But this ended centuries ago, when settlers stole the land and declared an end to "cultural burning" by the indigenous people they expropriated, imprisoned, and killed. They established permanent settlements within the fire zone, and embarked on a journey of escalating measures to keep that smouldering fire zone from igniting.

These heroic measures continue today, and they've set up a vicious cycle: fire suppression creates the illusion that it's safe to live at the wildlife urban interface. Taken in by this illusion, more people move to the fire zone – and their presence creates political pressure for even more heroic measures.

The thing is, fire suppression doesn't mean no fires – it means wildfires. The fire debt mounts and mounts, and without an orderly bankruptcy – controlled burns – we get chaotic defaults, the kind of fire that wipes out whole towns.

Eventually, we will have to change tacks: rather than making it safe to stay in the fire zone, we're going to have to make it easy to leave, so that we can return to those controlled burns and pay down those fire-debts.

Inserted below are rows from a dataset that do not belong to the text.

(* ===== verification/Stream.v ===== *)
(** * The flow-controlled byte stream: byte_stream.hh and byte_stream.cc

    The module [ByteStream] translates the class. Its specification is a FIFO:
    [rep s w] says that [s] stands for the stream into which [w] was written in
    total and of which the first [read_count s] bytes were popped. *)

From S2P Require Import Prelude Buffers.

Module ByteStream.

Record t := mk {
  error_ : bool;               (* _error *)
  buffer : BufferList.t;       (* _buffer *)
  capacity : Z;                (* _capacity *)
  input_ended_flag : bool;     (* _input_ended_flag *)
  write_count : Z;             (* _write_count *)
  read_count : Z;              (* _read_count *)
}.

Definition new (cap : Z) : t := mk false [] cap false 0 0.

Definition error (s : t) : bool := error_ s.

Definition input_ended (s : t) : bool := input_ended_flag s.

Definition buffer_size (s : t) : Z := BufferList.size (buffer s).

Definition buffer_empty (s : t) : bool := BufferList.size (buffer s) =? 0.

Definition eof (s : t) : bool := input_ended s && buffer_empty s.

Definition bytes_written (s : t) : Z := write_count s.

Definition bytes_read (s : t) : Z := read_count s.

Definition remaining_capacity (s : t) : Z := w64 (capacity s - BufferList.size (buffer s)).

Definition set_error (s : t) : t :=
  mk true (buffer s) (capacity s) (input_ended_flag s) (write_count s) (read_count s).

Definition end_input (s : t) : t :=
  mk (error_ s) (buffer s) (capacity s) true (write_count s) (read_count s).

Definition write (s : t) (data : bytes) : t * Z :=
  let length := Z.min (blen data) (remaining_capacity s) in
  let buf :=
    if blen data =? 0 then buffer s
    else BufferList.append (buffer s) (BufferList.of_string (ztake length data)) in
  (mk (error_ s) buf (capacity s) (input_ended_flag s) (w64 (write_count s + length)) (read_count s),
   length).

Definition peek_output (s : t) (len : Z) : bytes := ztake len (BufferList.concatenate (buffer s)).

Definition pop_output (s : t) (len : Z) : result t :=
  let length := Z.min (BufferList.size (buffer s)) len in
  buf ← BufferList.remove_prefix (buffer s) length;
  Ok (mk (error_ s) buf (capacity s) (input_ended_flag s) (write_count s)
         (w64 (read_count s + length))).

Definition read (s : t) (len : Z) : result (t * bytes) :=
  let ret := peek_output s len in
  s' ← pop_output s len;
  Ok (s', ret).

Arguments write : simpl never.
Arguments peek_output : simpl never.
Arguments pop_output : simpl never.
Arguments read : simpl never.

(** ** The specification *)

(** What the stream holds. *)
Definition contents (s : t) : bytes := BufferList.concatenate (buffer s).

Record rep (s : t) (w : bytes) : Prop := mk_rep {
  rep_ok : BufferList.ok (buffer s);
  rep_contents : contents s = zdrop (read_count s) w;
  rep_written : write_count s = blen w;
  rep_read : 0 <= read_count s <= blen w;
  rep_capacity : blen w - read_count s <= capacity s;
  rep_cap_u64 : is_u64 (capacity s);
  rep_len_u64 : is_u64 (blen w);
}.

Lemma rep_blen_contents s w : rep s w → blen (contents s) = blen w - read_count s.
Proof. intros []. rewrite rep_contents0, blen_zdrop by lia. lia. Qed.

Lemma rep_size s w : rep s w → BufferList.size (buffer s) = blen w - read_count s.
Proof.
  intros H. rewrite buffer_list_size_spec; fold (contents s);
    rewrite (rep_blen_contents s w) by done; [done|].
  destruct H. unfold_w. lia.
Qed.

Lemma rep_remaining s w :
  rep s w → remaining_capacity s = capacity s - (blen w - read_count s).
Proof.
  intros H. unfold remaining_capacity. rewrite (rep_size s w) by done.
  apply w64_small. destruct H. unfold_w. lia.
Qed.

Lemma rep_new cap : is_u64 cap → rep (new cap) [].
Proof.
  intros H. split; simpl; rewrite ?(@blen_nil byte); unfold_w; try lia; [constructor|done].
Qed.

Lemma rep_set_error s w : rep s w → rep (set_error s) w.
Proof. by intros []. Qed.

Lemma rep_end_input s w : rep s w → rep (end_input s) w.
Proof. by intros []. Qed.

(** [write] accepts as much of the data as fits and appends exactly that. *)
Lemma write_spec s w data :
  rep s w → is_u64 (blen w + blen data) →
  let n := Z.min (blen data) (capacity s - (blen w - read_count s)) in
  ∃ s', write s data = (s', n) ∧ rep s' (w ++ ztake n data) ∧ 0 <= n ∧
        capacity s' = capacity s ∧ read_count s' = read_count s ∧
        error_ s' = error_ s ∧ input_ended_flag s' = input_ended_flag s.
Proof.
  intros H Hb n. unfold write. rewrite (rep_remaining s w H). fold n.
  pose proof (blen_nonneg data) as Hd.
  assert (Hn : 0 <= n) by (destruct H; lia).
  assert (Hlen : blen (ztake n data) = n) by (rewrite blen_ztake by lia; lia).
  eexists. split; [done|]. split; [|done]. destruct H.
  assert (Hread : read_count s <= blen w) by lia.
  split; simpl; rewrite ?blen_app, ?Hlen; try (unfold_w; lia).
  - destruct (_ =? 0); [done|]. apply buffer_list_append_ok; [done|].
    apply buffer_list_of_string_ok. rewrite Hlen. unfold_w. lia.
  - unfold contents in *. simpl. rewrite zdrop_app_l by lia. rewrite <- rep_contents0.
    destruct (Z.eqb_spec (blen data) 0) as [E|E].
    + apply blen_0_nil in E as ->. by rewrite ztake_nil, app_nil_r.
    + by rewrite concatenate_app, concatenate_of_string.
  - rewrite rep_written0. apply w64_small. unfold_w. lia.
Qed.

(** [pop_output] never throws and removes as much as there is. *)
Lemma pop_output_spec s w len :
  rep s w → 0 <= len →
  ∃ s', pop_output s len = Ok s' ∧ rep s' w ∧
        read_count s' = Z.min (blen w) (read_count s + len) ∧
        capacity s' = capacity s ∧ error_ s' = error_ s ∧
        input_ended_flag s' = input_ended_flag s.
Proof.
  intros H Hlen. unfold pop_output. rewrite (rep_size s w H).
  pose proof (rep_blen_contents s w H) as Hc. destruct H.
  destruct (buffer_list_remove_prefix_spec (buffer s) (Z.min (blen w - read_count s) len))
    as (l' & -> & Hok' & Hl'); [done|unfold contents in Hc; lia|].
  eexists. split; [done|]. simpl. rewrite w64_small by (unfold_w; lia).
  split_and!; [|lia|done..].
  split; simpl; try done; try (unfold_w; lia).
  unfold contents in *. simpl. rewrite Hl', rep_contents0, zdrop_zdrop by lia. done.
Qed.

Lemma peek_output_spec s w len :
  rep s w → peek_output s len = ztake len (zdrop (read_count s) w).
Proof. intros []. unfold peek_output. by fold (contents s); rewrite rep_contents0. Qed.

Lemma read_spec s w len :
  rep s w → 0 <= len →
  ∃ s', read s len = Ok (s', ztake len (zdrop (read_count s) w)) ∧ rep s' w ∧
        read_count s' = Z.min (blen w) (read_count s + len) ∧
        capacity s' = capacity s ∧ error_ s' = error_ s ∧
        input_ended_flag s' = input_ended_flag s.
Proof.
  intros H Hlen. destruct (pop_output_spec s w len) as (s' & E & Hs); [done..|].
  exists s'. unfold read. rewrite E, (peek_output_spec s w) by done. done.
Qed.

Lemma rep_eof s w : rep s w → eof s = true ↔ input_ended_flag s = true ∧ read_count s = blen w.
Proof.
  intros H. unfold eof, input_ended, buffer_empty. rewrite (rep_size s w H), andb_true_iff, Z.eqb_eq.
  destruct H. split; intros [? ?]; split; (done || lia).
Qed.

(** ** Runs of a stream *)

Inductive op :=
  | Write (data : bytes)
  | Read (len : Z)
  | Pop (len : Z)
  | End_input
  | Set_error.

(** One call by a client: the new state, the bytes the stream accepted and the
    bytes it handed out or discarded. *)
Definition step (o : op) (s : t) : result (t * bytes * bytes) :=
  match o with
  | Write data => let '(s', n) := write s data in Ok (s', ztake n data, [])
  | Read len => '(s', out) ← read s len; Ok (s', [], out)
  | Pop len => s' ← pop_output s len; Ok (s', [], peek_output s len)
  | End_input => Ok (end_input s, [], [])
  | Set_error => Ok (set_error s, [], [])
  end.

Fixpoint run (os : list op) (s : t) : result (t * bytes * bytes) :=
  match os with
  | [] => Ok (s, [], [])
  | o :: os' =>
      '(s1, w1, r1) ← step o s;
      '(s2, w2, r2) ← run os' s1;
      Ok (s2, w1 ++ w2, r1 ++ r2)
  end.

Definition op_ok (o : op) : Prop :=
  match o with
  | Read len | Pop len => 0 <= len
  | _ => True
  end.

Definition op_size (o : op) : Z := match o with Write d => blen d | _ => 0 end.

Lemma zdrop_split {A} a b (w : list A) :
  0 <= a → 0 <= b → ztake b (zdrop a w) ++ zdrop (Z.min (blen w) (a + b)) w = zdrop a w.
Proof.
  intros Ha Hb. rewrite <- (ztake_zdrop b (zdrop a w)) at 2. f_equal.
  rewrite zdrop_zdrop by lia. destruct (Z.min_spec (blen w) (a + b)) as [[? ->]|[? ->]]; [|done].
  rewrite !zdrop_all by lia. done.
Qed.

Lemma step_spec o s w :
  rep s w → op_ok o → is_u64 (blen w + op_size o) →
  ∃ s' a d, step o s = Ok (s', a, d) ∧ rep s' (w ++ a) ∧ blen a <= op_size o ∧
            contents s ++ a = d ++ contents s' ∧ capacity s' = capacity s.
Proof.
  intros H Ho Hb. pose proof (rep_contents _ _ H) as Hc.
  pose proof (rep_read _ _ H) as Hr.
  destruct o as [data|len|len| |]; cbn [step op_ok op_size] in *.
  - destruct (write_spec s w data) as (s' & -> & Hs & Hn & Hcap & Hrd & _); [done..|].
    eexists _, _, _. split; [done|]. split_and!; [done| |simpl|done].
    + rewrite blen_ztake by done. lia.
    + rewrite (rep_contents _ _ Hs), Hc, Hrd. by rewrite zdrop_app_l by lia.
  - destruct (read_spec s w len) as (s' & -> & Hs & Hrd & Hcap & _); [done..|].
    exists s', [], (ztake len (zdrop (read_count s) w)). rewrite !app_nil_r. split; [done|].
    split_and!; [done..| |done].
    rewrite (rep_contents _ _ Hs), Hc, Hrd. by rewrite zdrop_split by lia.
  - destruct (pop_output_spec s w len) as (s' & -> & Hs & Hrd & Hcap & _); [done..|].
    exists s', [], (peek_output s len). rewrite !app_nil_r. split; [done|].
    split_and!; [done..| |done].
    rewrite (peek_output_spec s w) by done.
    rewrite (rep_contents _ _ Hs), Hc, Hrd. by rewrite zdrop_split by lia.
  - exists (end_input s), [], []. rewrite !app_nil_r. by split_and!; [|apply rep_end_input|..].
  - exists (set_error s), [], []. rewrite !app_nil_r. by split_and!; [|apply rep_set_error|..].
Qed.

Lemma run_spec os s w :
  rep s w → Forall op_ok os → is_u64 (blen w + zsum op_size os) →
  ∃ s' a d, run os s = Ok (s', a, d) ∧ rep s' (w ++ a) ∧
            contents s ++ a = d ++ contents s' ∧ capacity s' = capacity s.
Proof.
  revert s w. induction os as [|o os IH]; intros s w H Hok Hb; simpl in *.
  { exists s, [], []. rewrite !app_nil_r. auto. }
  apply Forall_cons in Hok as [Ho Hok].
  assert (Hso : 0 <= op_size o) by (destruct o; simpl; auto with sponge; lia).
  assert (Hsos : 0 <= zsum op_size os).
  { apply zsum_nonneg. intros []; simpl; auto with sponge; lia. }
  pose proof (blen_nonneg w) as Hw.
  destruct (step_spec o s w) as (s1 & a1 & d1 & -> & H1 & Ha1 & E1 & C1); [done..|unfold_w; lia|].
  destruct (IH s1 (w ++ a1)) as (s2 & a2 & d2 & E & H2 & E2 & C2); [done..| |].
  { rewrite blen_app. pose proof (blen_nonneg a1). unfold_w. lia. }
  simpl. rewrite E. simpl. exists s2, (a1 ++ a2), (d1 ++ d2).
  split_and!; [done|by rewrite app_assoc| |congruence].
  by rewrite app_assoc, E1, <- !app_assoc, E2.
Qed.

End ByteStream.

(** C25. over any sequence of calls from construction, no call throws, the bytes
    handed out followed by the bytes still held are exactly the bytes accepted,
    in order, and the stream never holds more than its capacity. *)
Theorem byte_stream_fifo cap os :
  is_u64 cap → Forall ByteStream.op_ok os → is_u64 (zsum ByteStream.op_size os) →
  ∃ s accepted delivered,
    ByteStream.run os (ByteStream.new cap) = Ok (s, accepted, delivered) ∧
    delivered ++ ByteStream.contents s = accepted ∧
    ByteStream.bytes_written s = blen accepted ∧
    ByteStream.bytes_read s = blen delivered ∧
    ByteStream.buffer_size s <= cap.
Proof.
  intros Hcap Hok Hb.
  destruct (ByteStream.run_spec os (ByteStream.new cap) []) as (s & a & d & -> & H & E & C);
    [by apply ByteStream.rep_new|done|done|].
  simpl in *. exists s, a, d. split_and!; [done..|by apply ByteStream.rep_written| |].
  - unfold ByteStream.bytes_read. pose proof (ByteStream.rep_blen_contents _ _ H) as Hc.
    rewrite E, blen_app in Hc. lia.
  - unfold ByteStream.buffer_size. rewrite (ByteStream.rep_size _ _ H). destruct H. lia.
Qed.

Lemma byte_stream_fifo_witness :
  ∃ s, ByteStream.run
         [ByteStream.Write [Byte.x61; Byte.x62; Byte.x63]; ByteStream.Read 1;
          ByteStream.Write [Byte.x64; Byte.x65]; ByteStream.Pop 2; ByteStream.End_input]
         (ByteStream.new 3)
       = Ok (s, [Byte.x61; Byte.x62; Byte.x63; Byte.x64], [Byte.x61; Byte.x62; Byte.x63]) ∧
       ByteStream.contents s = [Byte.x64].
Proof.
  destruct (byte_stream_fifo 3
    [ByteStream.Write [Byte.x61; Byte.x62; Byte.x63]; ByteStream.Read 1;
     ByteStream.Write [Byte.x64; Byte.x65]; ByteStream.Pop 2; ByteStream.End_input])
    as (s & a & d & E & Hc & _).
  - unfold_w; lia.
  - repeat constructor; simpl; lia.
  - range_compute.
  - exists s. vm_compute in E. injection E as <- <- <-. split; [reflexivity|]. vm_compute. reflexivity.
Defined.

And that's what we need to do with the platforms.

For most of the history of consumer tech and digital networks, fire was the norm. New platforms – PC companies, operating systems, online services – would spring up and grow with incredible speed, only to collapse, seemingly without warning.

To get to the bottom of this phenomenon, you need to understand two concepts: network effects and switching costs.

Network effects: A service enjoys network effects if it increases in value as more people use it. AOL Instant Messenger grows in usefulness every time someone signs up for it, and so does Facebook. The more users, the more reasons to join. The more people who join, the more people will join.

Switching costs: The things you have to give up when you leave a product or service. When you quit Audible, you have to throw away all your audiobooks (they will only play on Audible-approved players). When you leave Facebook, you have to say goodbye to all the friends, family, communities and customers that brought you there.

Tech has historically enjoyed enormous network effects, which propelled explosive growth. But it also enjoyed low switching costs, which underpinned implosive contraction. Because digital systems are universal (all computers can run all programs; all nodes on the network can connect to one another), it was historically very easy to switch from one service to another.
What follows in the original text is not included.